**Directions**
Using the records that appear below, write out exactly the lines from the one with "Definition Value (p" through the one with "Context (H : list", keeping both end lines.

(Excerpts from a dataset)
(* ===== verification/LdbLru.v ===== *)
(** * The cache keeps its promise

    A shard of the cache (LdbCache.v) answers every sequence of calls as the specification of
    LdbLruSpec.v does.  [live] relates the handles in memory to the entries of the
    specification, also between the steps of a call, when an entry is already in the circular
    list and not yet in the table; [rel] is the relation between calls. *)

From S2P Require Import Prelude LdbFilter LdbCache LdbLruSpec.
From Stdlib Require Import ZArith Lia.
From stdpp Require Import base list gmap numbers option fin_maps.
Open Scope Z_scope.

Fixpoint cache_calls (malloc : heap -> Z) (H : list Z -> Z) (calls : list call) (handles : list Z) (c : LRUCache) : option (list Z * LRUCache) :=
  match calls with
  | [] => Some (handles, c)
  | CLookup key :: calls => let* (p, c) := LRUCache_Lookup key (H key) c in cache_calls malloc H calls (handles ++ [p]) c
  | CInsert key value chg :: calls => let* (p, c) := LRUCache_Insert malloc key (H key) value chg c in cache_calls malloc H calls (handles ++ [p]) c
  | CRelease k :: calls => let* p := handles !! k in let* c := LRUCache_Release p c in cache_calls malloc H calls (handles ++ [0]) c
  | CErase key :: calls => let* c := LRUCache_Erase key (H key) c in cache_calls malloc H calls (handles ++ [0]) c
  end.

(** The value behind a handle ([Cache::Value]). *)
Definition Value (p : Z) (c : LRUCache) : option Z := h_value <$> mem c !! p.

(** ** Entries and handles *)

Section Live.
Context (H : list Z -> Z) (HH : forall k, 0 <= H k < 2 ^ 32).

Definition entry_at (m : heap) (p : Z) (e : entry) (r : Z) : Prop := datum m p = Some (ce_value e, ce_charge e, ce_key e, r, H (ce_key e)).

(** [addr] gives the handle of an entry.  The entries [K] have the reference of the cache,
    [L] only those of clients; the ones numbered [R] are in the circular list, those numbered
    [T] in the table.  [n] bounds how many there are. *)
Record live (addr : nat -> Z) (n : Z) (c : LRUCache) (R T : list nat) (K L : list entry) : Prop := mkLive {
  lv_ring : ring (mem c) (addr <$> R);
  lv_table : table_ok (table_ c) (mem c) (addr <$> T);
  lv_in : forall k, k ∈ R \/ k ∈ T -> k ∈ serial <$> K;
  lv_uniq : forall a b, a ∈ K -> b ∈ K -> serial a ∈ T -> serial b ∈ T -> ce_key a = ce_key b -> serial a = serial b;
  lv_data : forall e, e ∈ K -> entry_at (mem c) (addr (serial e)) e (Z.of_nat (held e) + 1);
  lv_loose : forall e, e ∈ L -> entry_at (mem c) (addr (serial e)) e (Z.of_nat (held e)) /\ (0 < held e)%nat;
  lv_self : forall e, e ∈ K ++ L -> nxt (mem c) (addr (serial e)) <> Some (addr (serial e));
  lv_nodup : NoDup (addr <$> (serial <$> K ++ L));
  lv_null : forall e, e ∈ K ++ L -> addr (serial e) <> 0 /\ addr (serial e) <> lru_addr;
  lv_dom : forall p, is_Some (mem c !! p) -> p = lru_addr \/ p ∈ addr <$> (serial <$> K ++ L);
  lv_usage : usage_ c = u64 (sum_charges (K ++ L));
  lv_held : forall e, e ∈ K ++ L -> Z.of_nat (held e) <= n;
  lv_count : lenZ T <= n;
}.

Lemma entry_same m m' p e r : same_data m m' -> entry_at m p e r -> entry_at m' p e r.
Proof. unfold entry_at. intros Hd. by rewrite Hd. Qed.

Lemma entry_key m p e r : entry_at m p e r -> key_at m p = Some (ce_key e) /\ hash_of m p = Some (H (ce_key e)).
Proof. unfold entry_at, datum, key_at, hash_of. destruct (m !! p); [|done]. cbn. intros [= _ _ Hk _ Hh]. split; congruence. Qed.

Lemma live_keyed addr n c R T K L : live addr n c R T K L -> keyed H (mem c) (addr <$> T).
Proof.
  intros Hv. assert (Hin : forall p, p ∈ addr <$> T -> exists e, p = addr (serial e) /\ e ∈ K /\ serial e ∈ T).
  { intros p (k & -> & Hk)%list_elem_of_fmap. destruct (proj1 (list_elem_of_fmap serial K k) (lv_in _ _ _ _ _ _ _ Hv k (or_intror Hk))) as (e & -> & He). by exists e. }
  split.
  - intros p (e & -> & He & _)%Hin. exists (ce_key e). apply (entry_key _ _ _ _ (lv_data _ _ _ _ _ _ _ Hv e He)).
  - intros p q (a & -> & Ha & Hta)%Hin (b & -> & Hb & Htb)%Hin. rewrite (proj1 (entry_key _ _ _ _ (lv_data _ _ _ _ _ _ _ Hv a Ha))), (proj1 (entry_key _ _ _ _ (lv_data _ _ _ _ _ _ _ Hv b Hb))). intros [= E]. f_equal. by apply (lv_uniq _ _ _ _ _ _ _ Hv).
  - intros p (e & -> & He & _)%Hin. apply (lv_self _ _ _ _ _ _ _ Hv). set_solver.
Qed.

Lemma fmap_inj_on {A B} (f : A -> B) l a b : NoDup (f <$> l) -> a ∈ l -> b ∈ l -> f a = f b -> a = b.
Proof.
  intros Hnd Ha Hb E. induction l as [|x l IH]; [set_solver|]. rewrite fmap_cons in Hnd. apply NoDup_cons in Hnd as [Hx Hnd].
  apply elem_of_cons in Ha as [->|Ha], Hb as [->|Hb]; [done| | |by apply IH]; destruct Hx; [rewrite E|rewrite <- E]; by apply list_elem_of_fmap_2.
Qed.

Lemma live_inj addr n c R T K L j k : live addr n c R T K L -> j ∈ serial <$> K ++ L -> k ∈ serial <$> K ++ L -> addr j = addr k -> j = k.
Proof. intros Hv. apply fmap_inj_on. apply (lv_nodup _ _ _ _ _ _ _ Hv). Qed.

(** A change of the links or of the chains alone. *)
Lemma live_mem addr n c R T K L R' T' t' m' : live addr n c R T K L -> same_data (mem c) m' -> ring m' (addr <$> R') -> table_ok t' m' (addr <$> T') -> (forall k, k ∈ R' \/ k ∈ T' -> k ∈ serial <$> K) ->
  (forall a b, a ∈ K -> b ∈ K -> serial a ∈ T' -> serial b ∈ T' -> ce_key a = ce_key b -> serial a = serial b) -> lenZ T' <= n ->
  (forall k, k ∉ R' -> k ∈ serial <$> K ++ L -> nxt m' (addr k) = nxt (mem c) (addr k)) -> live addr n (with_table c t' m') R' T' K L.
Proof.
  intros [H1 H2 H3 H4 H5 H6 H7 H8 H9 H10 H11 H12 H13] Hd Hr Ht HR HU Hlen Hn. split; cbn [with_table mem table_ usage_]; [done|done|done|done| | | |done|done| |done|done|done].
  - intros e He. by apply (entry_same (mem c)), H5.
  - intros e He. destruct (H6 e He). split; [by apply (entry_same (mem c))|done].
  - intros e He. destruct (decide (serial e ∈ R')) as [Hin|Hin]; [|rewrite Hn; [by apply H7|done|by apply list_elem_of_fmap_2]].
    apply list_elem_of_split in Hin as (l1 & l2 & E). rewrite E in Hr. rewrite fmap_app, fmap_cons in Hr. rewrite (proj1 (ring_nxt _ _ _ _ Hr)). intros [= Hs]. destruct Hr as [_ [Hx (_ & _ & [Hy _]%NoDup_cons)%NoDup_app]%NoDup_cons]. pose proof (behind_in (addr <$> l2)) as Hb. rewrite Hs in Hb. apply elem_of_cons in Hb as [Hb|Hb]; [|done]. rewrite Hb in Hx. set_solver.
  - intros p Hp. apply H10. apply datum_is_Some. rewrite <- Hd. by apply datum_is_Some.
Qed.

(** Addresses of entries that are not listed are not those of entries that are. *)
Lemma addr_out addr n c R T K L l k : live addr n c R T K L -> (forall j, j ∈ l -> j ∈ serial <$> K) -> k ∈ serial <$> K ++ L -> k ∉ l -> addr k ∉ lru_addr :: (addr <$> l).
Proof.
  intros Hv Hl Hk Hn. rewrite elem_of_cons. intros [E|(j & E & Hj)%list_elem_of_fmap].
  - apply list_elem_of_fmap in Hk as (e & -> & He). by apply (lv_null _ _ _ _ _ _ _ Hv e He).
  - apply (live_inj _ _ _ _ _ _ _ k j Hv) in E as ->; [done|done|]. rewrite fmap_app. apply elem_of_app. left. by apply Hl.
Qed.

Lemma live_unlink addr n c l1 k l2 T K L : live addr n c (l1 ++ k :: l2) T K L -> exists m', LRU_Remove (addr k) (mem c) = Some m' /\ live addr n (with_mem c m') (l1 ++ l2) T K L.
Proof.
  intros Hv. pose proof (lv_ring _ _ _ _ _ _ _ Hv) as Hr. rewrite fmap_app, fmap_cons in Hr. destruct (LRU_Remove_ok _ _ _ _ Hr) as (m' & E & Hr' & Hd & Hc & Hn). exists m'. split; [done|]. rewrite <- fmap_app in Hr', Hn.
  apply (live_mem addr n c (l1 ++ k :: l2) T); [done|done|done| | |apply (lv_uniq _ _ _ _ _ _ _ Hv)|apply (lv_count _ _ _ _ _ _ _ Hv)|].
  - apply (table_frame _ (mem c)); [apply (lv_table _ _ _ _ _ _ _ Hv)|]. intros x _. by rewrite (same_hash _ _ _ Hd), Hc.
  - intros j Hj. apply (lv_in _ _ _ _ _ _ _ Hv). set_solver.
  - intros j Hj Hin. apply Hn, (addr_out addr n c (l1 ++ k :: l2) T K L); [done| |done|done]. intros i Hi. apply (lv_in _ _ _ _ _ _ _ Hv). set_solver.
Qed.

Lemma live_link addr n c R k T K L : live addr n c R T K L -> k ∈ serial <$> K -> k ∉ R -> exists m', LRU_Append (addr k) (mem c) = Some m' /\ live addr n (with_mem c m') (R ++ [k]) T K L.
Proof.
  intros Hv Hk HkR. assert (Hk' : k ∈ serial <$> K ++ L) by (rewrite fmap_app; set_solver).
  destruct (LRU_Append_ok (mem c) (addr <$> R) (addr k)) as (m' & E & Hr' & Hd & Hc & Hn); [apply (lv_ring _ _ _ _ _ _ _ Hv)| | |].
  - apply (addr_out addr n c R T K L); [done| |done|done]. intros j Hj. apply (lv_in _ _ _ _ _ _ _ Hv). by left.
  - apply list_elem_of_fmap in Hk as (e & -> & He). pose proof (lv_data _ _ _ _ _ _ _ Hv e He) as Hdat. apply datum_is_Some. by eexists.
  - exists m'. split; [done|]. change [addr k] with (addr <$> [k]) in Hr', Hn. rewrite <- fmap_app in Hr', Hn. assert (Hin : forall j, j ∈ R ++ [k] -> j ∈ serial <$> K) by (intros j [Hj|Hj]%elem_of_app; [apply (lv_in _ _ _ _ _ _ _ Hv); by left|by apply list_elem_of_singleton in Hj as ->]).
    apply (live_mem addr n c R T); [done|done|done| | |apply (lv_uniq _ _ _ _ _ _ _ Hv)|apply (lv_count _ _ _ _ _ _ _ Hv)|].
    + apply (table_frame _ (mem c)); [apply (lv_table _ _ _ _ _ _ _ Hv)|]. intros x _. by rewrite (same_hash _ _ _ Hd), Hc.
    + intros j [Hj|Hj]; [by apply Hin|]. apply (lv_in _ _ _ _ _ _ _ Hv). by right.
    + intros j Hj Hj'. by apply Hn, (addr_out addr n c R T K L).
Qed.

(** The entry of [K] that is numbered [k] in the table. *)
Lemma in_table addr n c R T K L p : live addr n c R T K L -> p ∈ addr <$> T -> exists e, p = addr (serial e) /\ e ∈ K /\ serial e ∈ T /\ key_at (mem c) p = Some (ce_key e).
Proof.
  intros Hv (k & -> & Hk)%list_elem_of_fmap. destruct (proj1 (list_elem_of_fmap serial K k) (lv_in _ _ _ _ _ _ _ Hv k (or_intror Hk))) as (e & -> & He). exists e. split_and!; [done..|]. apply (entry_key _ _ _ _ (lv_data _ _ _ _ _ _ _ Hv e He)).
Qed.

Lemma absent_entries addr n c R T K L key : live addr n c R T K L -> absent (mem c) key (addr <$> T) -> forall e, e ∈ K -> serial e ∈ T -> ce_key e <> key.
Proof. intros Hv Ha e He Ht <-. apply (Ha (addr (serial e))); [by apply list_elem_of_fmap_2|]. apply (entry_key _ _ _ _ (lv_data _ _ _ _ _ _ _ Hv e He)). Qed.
--
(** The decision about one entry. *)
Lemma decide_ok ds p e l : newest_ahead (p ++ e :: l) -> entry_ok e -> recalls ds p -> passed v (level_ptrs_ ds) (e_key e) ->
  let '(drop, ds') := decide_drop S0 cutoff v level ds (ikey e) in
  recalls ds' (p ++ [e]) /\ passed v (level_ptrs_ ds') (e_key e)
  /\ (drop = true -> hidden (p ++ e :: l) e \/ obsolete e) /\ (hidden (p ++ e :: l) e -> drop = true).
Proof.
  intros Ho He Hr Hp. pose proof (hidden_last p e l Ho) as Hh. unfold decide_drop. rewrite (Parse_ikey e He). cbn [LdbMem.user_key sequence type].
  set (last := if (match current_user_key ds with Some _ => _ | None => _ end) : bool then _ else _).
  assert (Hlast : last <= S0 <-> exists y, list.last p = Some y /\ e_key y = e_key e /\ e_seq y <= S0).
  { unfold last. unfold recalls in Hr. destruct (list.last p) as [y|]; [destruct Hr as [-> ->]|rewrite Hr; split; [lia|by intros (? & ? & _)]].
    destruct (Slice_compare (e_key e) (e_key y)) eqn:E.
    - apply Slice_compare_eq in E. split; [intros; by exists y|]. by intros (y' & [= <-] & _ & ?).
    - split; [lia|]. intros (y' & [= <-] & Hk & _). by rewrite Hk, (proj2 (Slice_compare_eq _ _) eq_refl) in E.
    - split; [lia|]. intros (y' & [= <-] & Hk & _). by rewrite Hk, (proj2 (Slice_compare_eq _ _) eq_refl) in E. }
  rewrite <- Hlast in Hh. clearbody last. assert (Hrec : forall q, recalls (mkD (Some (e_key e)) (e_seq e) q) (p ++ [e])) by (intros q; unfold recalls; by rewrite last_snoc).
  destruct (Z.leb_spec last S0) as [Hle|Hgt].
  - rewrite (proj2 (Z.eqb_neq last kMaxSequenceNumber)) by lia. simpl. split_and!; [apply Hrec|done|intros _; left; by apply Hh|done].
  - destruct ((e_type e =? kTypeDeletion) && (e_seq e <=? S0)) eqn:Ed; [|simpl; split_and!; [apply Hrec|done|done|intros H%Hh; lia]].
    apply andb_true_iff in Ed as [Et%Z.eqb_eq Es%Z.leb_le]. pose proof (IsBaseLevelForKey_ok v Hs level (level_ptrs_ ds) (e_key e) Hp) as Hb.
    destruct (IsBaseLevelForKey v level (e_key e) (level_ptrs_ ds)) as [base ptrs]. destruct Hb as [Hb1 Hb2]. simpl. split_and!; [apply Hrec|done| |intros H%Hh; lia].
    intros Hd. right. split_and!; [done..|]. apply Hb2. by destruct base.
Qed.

**Solution**
Definition Value (p : Z) (c : LRUCache) : option Z := h_value <$> mem c !! p.

(** ** Entries and handles *)

Section Live.
Context (H : list Z -> Z) (HH : forall k, 0 <= H k < 2 ^ 32).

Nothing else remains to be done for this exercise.